Work request: Transcribe, exactly as they appear, only the lines from the one holding "Definition file_execute (plan" through the end of the entries below.

Data listing:

----

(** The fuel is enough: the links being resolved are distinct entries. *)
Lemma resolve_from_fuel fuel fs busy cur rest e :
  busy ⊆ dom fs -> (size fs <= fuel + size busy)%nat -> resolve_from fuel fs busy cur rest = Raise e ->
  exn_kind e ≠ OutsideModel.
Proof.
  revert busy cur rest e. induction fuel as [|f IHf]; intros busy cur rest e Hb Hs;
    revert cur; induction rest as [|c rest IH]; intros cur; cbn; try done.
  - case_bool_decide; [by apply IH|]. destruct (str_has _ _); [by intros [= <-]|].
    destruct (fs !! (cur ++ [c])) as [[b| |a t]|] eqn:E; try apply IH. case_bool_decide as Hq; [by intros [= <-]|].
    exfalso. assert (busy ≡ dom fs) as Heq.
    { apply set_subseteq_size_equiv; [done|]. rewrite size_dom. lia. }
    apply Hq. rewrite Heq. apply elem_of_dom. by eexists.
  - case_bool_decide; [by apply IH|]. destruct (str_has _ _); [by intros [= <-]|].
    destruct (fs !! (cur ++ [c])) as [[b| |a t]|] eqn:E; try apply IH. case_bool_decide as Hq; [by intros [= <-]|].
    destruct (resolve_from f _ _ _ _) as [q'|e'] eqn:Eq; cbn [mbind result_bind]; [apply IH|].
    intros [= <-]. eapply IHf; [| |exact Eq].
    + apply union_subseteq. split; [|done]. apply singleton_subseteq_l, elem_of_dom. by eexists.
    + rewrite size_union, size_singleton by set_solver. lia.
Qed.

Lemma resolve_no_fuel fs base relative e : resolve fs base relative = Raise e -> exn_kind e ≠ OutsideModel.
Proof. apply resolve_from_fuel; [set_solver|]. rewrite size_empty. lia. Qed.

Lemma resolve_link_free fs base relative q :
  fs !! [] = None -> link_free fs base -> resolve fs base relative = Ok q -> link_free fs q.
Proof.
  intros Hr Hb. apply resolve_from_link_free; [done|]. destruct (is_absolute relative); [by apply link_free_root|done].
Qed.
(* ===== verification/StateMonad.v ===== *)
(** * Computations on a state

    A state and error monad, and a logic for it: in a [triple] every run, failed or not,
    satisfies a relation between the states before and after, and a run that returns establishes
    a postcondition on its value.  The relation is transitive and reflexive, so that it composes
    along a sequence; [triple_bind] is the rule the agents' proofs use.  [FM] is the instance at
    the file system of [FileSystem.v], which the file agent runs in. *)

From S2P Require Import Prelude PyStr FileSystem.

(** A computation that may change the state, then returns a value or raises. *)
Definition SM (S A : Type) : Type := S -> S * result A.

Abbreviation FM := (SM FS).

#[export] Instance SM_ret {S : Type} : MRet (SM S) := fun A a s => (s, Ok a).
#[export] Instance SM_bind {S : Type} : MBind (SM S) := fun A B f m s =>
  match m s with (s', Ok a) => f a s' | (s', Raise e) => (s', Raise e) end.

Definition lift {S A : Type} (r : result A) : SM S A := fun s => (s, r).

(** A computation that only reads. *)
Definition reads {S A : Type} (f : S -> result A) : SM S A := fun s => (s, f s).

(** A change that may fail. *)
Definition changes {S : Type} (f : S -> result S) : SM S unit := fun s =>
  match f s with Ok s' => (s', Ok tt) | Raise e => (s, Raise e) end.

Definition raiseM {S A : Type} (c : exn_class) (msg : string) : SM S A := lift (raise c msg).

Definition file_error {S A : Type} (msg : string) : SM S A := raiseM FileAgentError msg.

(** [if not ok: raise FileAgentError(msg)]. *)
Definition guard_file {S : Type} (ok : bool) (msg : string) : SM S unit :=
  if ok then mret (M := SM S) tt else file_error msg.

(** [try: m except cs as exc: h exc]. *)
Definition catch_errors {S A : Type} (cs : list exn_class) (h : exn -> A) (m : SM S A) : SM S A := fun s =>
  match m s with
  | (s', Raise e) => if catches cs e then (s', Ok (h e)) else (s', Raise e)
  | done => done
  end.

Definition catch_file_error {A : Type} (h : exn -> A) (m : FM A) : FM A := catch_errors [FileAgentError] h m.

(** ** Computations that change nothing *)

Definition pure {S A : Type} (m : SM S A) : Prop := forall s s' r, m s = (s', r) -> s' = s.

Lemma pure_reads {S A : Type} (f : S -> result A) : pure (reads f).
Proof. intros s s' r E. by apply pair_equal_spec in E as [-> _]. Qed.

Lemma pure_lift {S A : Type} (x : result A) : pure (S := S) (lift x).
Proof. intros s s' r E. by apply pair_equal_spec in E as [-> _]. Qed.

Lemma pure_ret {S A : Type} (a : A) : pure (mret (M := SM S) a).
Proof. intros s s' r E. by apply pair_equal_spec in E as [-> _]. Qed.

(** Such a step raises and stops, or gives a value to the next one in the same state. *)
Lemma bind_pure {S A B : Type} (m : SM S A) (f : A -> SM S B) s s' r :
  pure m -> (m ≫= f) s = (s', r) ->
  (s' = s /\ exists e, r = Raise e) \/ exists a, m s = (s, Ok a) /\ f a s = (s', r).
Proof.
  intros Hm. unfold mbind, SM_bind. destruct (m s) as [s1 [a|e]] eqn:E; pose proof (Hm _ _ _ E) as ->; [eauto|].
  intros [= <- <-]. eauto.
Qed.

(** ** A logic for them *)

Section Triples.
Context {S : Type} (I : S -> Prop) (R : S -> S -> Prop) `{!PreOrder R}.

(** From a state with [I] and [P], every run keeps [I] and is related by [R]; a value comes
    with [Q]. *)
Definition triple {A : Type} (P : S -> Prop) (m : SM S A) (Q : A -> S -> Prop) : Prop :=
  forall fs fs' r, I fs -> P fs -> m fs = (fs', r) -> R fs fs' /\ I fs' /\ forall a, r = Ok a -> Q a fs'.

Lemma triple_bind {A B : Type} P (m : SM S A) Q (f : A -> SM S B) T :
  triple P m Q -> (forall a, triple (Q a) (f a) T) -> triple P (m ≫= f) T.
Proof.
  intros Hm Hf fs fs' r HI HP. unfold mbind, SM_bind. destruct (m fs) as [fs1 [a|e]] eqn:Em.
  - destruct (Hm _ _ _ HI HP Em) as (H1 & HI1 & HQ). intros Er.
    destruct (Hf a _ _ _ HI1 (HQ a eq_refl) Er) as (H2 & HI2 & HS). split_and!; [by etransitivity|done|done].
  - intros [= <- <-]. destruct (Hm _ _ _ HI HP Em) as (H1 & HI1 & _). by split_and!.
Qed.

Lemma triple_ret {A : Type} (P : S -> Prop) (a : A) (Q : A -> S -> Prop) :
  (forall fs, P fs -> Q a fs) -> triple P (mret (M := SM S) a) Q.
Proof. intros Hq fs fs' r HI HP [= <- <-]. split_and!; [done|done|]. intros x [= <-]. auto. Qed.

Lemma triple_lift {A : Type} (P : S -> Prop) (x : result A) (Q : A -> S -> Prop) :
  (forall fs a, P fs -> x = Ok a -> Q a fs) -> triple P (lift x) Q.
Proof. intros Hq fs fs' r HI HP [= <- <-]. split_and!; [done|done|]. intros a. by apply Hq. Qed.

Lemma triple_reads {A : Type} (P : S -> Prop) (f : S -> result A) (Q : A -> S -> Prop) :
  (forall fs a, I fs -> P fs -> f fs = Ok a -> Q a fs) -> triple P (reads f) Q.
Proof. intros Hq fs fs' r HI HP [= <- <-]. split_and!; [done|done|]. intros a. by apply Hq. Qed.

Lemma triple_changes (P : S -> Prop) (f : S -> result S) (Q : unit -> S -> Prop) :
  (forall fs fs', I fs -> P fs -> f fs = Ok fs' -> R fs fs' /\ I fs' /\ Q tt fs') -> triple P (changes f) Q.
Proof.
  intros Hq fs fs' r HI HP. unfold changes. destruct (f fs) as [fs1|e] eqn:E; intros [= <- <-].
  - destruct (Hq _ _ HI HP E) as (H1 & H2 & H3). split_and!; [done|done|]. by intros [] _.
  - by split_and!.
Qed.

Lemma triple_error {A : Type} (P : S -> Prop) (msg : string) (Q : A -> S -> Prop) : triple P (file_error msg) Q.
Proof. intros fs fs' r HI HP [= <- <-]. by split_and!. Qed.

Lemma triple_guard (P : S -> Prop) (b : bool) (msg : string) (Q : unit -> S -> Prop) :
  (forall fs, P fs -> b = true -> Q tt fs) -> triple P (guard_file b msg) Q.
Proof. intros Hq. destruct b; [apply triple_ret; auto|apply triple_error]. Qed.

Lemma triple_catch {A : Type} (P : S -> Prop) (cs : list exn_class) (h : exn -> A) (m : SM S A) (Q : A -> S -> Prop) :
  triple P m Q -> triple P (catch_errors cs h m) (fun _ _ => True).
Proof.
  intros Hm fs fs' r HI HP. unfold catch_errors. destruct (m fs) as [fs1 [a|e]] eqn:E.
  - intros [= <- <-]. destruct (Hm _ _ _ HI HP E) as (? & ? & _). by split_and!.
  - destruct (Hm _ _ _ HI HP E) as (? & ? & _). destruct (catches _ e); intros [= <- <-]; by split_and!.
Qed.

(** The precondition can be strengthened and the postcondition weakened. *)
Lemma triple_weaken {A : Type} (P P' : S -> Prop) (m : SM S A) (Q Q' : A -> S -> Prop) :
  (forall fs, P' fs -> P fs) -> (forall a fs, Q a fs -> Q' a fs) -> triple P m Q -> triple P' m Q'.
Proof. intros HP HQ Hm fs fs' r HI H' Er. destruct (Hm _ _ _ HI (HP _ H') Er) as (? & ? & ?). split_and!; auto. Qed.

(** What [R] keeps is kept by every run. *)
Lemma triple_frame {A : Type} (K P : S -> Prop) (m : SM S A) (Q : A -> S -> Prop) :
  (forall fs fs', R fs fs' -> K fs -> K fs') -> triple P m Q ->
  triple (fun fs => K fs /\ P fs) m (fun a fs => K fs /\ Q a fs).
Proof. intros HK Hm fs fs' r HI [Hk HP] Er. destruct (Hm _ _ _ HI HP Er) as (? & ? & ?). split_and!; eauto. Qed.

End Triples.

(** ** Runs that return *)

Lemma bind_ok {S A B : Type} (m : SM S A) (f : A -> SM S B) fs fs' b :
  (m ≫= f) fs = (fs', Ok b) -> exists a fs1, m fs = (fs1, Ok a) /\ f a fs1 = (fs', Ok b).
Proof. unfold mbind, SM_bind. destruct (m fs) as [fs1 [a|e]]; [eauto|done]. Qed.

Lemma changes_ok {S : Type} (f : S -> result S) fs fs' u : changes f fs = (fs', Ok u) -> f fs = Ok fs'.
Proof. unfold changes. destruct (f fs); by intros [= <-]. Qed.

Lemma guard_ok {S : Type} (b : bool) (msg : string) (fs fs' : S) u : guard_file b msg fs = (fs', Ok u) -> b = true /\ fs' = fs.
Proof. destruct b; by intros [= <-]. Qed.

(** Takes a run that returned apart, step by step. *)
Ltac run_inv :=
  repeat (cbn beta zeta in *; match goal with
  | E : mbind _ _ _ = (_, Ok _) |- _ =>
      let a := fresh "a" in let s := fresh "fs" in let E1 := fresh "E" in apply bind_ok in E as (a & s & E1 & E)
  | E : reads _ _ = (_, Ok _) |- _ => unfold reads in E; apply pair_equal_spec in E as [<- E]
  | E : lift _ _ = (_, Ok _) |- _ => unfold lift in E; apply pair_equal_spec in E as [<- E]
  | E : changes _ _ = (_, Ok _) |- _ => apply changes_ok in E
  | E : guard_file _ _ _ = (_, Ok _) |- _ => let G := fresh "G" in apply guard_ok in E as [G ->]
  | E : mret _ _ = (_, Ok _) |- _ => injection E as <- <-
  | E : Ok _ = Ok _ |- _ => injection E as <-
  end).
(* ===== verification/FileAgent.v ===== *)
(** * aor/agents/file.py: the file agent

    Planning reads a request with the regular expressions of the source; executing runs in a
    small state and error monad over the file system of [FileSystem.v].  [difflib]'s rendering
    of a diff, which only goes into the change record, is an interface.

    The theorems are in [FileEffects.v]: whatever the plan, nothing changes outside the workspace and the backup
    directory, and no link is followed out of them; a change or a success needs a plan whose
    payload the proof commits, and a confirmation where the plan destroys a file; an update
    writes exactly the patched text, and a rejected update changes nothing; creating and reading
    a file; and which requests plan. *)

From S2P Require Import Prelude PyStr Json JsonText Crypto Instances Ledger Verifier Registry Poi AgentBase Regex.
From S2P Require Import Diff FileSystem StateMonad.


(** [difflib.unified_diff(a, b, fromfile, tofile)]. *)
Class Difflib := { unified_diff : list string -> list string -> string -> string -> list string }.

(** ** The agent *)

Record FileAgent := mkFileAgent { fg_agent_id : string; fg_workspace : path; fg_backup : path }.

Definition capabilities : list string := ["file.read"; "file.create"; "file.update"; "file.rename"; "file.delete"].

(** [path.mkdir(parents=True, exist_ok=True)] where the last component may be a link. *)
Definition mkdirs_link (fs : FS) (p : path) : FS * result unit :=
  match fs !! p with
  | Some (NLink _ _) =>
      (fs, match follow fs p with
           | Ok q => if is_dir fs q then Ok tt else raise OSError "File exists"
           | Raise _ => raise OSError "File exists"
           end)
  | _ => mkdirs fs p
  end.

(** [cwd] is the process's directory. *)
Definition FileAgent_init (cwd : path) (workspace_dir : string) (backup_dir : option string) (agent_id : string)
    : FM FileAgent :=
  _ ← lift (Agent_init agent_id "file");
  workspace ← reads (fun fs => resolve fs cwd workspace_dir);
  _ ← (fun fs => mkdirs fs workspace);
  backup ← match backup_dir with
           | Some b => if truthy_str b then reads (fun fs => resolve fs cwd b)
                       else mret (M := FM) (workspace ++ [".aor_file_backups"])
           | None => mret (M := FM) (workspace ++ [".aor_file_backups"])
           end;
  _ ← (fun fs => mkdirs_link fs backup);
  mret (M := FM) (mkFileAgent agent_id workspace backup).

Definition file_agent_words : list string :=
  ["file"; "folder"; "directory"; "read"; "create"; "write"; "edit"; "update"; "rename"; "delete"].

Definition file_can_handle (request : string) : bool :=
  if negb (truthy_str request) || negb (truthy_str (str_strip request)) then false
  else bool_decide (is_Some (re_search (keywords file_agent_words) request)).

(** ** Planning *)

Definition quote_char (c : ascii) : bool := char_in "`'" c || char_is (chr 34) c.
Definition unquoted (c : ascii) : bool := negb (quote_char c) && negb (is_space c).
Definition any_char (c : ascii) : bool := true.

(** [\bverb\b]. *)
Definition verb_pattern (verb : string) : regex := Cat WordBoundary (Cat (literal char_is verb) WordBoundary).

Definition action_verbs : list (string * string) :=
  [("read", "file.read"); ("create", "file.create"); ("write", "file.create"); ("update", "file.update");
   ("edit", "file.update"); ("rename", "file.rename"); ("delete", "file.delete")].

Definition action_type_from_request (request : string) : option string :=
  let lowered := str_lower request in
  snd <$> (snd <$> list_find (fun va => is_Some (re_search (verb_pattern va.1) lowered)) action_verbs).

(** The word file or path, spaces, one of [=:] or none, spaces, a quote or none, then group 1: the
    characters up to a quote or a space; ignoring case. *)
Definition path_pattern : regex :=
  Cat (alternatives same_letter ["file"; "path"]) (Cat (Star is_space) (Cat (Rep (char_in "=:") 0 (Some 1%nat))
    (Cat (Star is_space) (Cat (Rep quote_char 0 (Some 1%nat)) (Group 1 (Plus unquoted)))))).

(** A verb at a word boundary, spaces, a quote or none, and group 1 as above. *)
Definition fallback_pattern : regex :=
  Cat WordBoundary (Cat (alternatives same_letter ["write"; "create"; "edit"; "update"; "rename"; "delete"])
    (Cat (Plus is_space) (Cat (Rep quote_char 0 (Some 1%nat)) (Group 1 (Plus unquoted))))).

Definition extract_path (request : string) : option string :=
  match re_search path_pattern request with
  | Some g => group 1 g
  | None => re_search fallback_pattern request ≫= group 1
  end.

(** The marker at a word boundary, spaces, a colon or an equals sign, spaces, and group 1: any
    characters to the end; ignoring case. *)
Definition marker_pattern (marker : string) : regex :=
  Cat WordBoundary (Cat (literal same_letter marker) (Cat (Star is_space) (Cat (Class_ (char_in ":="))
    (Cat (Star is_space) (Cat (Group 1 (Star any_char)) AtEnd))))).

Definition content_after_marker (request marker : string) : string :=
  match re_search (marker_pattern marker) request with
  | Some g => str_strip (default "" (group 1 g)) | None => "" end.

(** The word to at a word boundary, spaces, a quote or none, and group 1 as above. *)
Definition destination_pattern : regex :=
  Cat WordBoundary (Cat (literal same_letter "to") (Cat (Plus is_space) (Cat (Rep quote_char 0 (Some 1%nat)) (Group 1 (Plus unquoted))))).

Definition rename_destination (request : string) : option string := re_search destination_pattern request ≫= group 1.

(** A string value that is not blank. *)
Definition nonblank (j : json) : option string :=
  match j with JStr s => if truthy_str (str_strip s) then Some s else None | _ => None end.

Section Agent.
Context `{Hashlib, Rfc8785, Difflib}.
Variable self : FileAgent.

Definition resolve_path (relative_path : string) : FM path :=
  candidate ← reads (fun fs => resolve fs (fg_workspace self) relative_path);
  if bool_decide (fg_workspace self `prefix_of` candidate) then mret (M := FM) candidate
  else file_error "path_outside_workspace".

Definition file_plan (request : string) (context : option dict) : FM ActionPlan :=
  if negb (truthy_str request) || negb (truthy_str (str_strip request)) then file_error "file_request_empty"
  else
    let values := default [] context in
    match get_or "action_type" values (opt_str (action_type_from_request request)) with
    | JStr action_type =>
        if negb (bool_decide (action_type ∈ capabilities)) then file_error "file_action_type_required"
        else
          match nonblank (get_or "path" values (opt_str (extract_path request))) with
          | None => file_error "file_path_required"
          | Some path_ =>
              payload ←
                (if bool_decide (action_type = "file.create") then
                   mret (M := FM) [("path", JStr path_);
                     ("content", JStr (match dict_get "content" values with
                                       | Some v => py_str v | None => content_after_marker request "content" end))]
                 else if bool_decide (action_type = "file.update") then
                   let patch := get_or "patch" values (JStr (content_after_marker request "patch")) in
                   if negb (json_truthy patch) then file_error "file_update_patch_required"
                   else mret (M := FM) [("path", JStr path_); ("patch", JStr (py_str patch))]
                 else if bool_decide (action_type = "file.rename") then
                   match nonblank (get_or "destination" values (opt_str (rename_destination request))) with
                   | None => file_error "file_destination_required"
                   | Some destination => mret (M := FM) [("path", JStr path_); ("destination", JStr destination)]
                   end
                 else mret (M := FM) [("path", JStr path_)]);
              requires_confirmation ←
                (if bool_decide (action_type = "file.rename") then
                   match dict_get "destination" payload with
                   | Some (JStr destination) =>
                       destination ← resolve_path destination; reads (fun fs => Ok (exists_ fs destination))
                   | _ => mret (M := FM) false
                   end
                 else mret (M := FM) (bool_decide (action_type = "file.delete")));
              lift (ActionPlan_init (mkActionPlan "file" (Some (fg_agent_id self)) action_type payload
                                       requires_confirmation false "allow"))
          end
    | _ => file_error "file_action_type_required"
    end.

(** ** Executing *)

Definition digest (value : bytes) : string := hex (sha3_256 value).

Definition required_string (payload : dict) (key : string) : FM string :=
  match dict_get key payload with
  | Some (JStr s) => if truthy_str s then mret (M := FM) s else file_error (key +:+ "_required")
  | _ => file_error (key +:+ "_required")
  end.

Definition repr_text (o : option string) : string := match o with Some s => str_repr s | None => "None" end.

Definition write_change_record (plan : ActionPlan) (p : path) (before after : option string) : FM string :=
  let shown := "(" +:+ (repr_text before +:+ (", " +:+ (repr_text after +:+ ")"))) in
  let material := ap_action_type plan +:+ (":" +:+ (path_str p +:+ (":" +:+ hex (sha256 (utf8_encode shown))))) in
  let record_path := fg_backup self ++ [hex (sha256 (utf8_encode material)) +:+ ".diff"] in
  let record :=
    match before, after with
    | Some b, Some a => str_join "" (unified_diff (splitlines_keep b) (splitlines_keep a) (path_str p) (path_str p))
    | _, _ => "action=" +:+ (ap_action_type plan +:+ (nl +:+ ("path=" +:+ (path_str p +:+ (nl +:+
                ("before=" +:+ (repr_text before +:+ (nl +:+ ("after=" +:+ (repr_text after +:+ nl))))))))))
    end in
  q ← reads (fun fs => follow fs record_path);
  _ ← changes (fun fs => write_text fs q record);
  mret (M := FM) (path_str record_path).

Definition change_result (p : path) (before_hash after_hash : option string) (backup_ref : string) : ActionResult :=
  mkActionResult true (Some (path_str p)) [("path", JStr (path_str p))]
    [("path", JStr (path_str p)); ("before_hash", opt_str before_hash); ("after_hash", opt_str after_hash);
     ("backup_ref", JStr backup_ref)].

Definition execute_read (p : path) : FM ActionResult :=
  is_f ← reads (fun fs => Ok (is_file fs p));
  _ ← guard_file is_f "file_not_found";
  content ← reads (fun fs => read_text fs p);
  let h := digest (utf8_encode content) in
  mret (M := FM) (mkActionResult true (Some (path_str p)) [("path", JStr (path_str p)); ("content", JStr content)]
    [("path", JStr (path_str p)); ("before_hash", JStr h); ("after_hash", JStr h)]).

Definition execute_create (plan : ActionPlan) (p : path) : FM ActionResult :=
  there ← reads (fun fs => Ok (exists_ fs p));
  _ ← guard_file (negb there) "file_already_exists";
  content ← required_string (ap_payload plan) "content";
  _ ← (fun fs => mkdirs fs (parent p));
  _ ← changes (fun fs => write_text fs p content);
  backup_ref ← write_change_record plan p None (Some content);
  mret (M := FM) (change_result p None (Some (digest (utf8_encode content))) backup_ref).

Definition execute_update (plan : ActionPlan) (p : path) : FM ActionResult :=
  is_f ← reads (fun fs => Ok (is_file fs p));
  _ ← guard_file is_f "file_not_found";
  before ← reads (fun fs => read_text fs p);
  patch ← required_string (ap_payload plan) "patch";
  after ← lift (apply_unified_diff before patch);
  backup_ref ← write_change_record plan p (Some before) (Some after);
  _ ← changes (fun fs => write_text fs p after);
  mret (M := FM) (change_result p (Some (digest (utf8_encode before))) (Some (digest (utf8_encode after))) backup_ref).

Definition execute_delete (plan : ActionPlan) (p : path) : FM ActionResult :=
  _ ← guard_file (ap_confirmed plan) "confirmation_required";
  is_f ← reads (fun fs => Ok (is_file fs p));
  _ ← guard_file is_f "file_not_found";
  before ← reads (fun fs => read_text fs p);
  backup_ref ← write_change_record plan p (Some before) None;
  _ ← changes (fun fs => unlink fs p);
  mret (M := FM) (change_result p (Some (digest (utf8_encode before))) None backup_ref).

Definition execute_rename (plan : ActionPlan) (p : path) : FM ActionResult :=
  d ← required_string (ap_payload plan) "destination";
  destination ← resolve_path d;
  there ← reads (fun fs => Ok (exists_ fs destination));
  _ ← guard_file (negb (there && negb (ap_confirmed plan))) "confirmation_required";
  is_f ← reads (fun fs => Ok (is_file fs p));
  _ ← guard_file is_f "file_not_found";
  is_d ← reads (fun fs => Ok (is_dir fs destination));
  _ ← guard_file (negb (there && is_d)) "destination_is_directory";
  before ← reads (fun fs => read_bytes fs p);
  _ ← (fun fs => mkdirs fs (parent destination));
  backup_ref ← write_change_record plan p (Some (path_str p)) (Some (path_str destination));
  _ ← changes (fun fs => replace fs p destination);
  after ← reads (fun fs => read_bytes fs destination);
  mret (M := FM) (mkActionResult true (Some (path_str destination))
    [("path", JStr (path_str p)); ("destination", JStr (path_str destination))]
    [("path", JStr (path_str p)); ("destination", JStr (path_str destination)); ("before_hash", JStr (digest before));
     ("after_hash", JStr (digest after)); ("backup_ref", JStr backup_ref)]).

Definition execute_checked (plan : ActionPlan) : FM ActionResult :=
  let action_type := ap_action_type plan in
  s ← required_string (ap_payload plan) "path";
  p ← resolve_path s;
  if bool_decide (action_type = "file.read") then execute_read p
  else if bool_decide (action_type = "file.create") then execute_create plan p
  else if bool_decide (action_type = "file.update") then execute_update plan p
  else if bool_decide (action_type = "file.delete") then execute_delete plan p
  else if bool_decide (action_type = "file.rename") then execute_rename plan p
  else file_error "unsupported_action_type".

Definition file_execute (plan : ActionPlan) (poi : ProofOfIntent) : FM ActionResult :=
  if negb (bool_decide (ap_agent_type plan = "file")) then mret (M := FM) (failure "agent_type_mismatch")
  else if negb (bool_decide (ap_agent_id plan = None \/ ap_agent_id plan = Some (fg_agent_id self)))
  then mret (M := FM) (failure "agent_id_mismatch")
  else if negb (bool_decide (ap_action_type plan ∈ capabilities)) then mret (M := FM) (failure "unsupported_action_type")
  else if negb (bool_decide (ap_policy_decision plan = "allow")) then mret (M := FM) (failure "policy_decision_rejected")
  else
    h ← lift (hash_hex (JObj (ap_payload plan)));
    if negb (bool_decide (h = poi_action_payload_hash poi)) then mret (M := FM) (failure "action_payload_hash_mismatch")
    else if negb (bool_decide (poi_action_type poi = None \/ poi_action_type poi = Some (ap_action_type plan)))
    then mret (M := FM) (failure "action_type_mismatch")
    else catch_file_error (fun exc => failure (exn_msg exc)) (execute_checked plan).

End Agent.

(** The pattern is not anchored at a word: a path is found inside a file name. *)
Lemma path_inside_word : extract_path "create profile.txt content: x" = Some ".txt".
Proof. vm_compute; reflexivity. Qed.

----

Solution for this exercise:
Definition file_execute (plan : ActionPlan) (poi : ProofOfIntent) : FM ActionResult :=
  if negb (bool_decide (ap_agent_type plan = "file")) then mret (M := FM) (failure "agent_type_mismatch")
  else if negb (bool_decide (ap_agent_id plan = None \/ ap_agent_id plan = Some (fg_agent_id self)))
  then mret (M := FM) (failure "agent_id_mismatch")
  else if negb (bool_decide (ap_action_type plan ∈ capabilities)) then mret (M := FM) (failure "unsupported_action_type")
  else if negb (bool_decide (ap_policy_decision plan = "allow")) then mret (M := FM) (failure "policy_decision_rejected")
  else
    h ← lift (hash_hex (JObj (ap_payload plan)));
    if negb (bool_decide (h = poi_action_payload_hash poi)) then mret (M := FM) (failure "action_payload_hash_mismatch")
    else if negb (bool_decide (poi_action_type poi = None \/ poi_action_type poi = Some (ap_action_type plan)))
    then mret (M := FM) (failure "action_type_mismatch")
    else catch_file_error (fun exc => failure (exn_msg exc)) (execute_checked plan).

End Agent.

(** The pattern is not anchored at a word: a path is found inside a file name. *)
Lemma path_inside_word : extract_path "create profile.txt content: x" = Some ".txt".
Proof. vm_compute; reflexivity. Qed.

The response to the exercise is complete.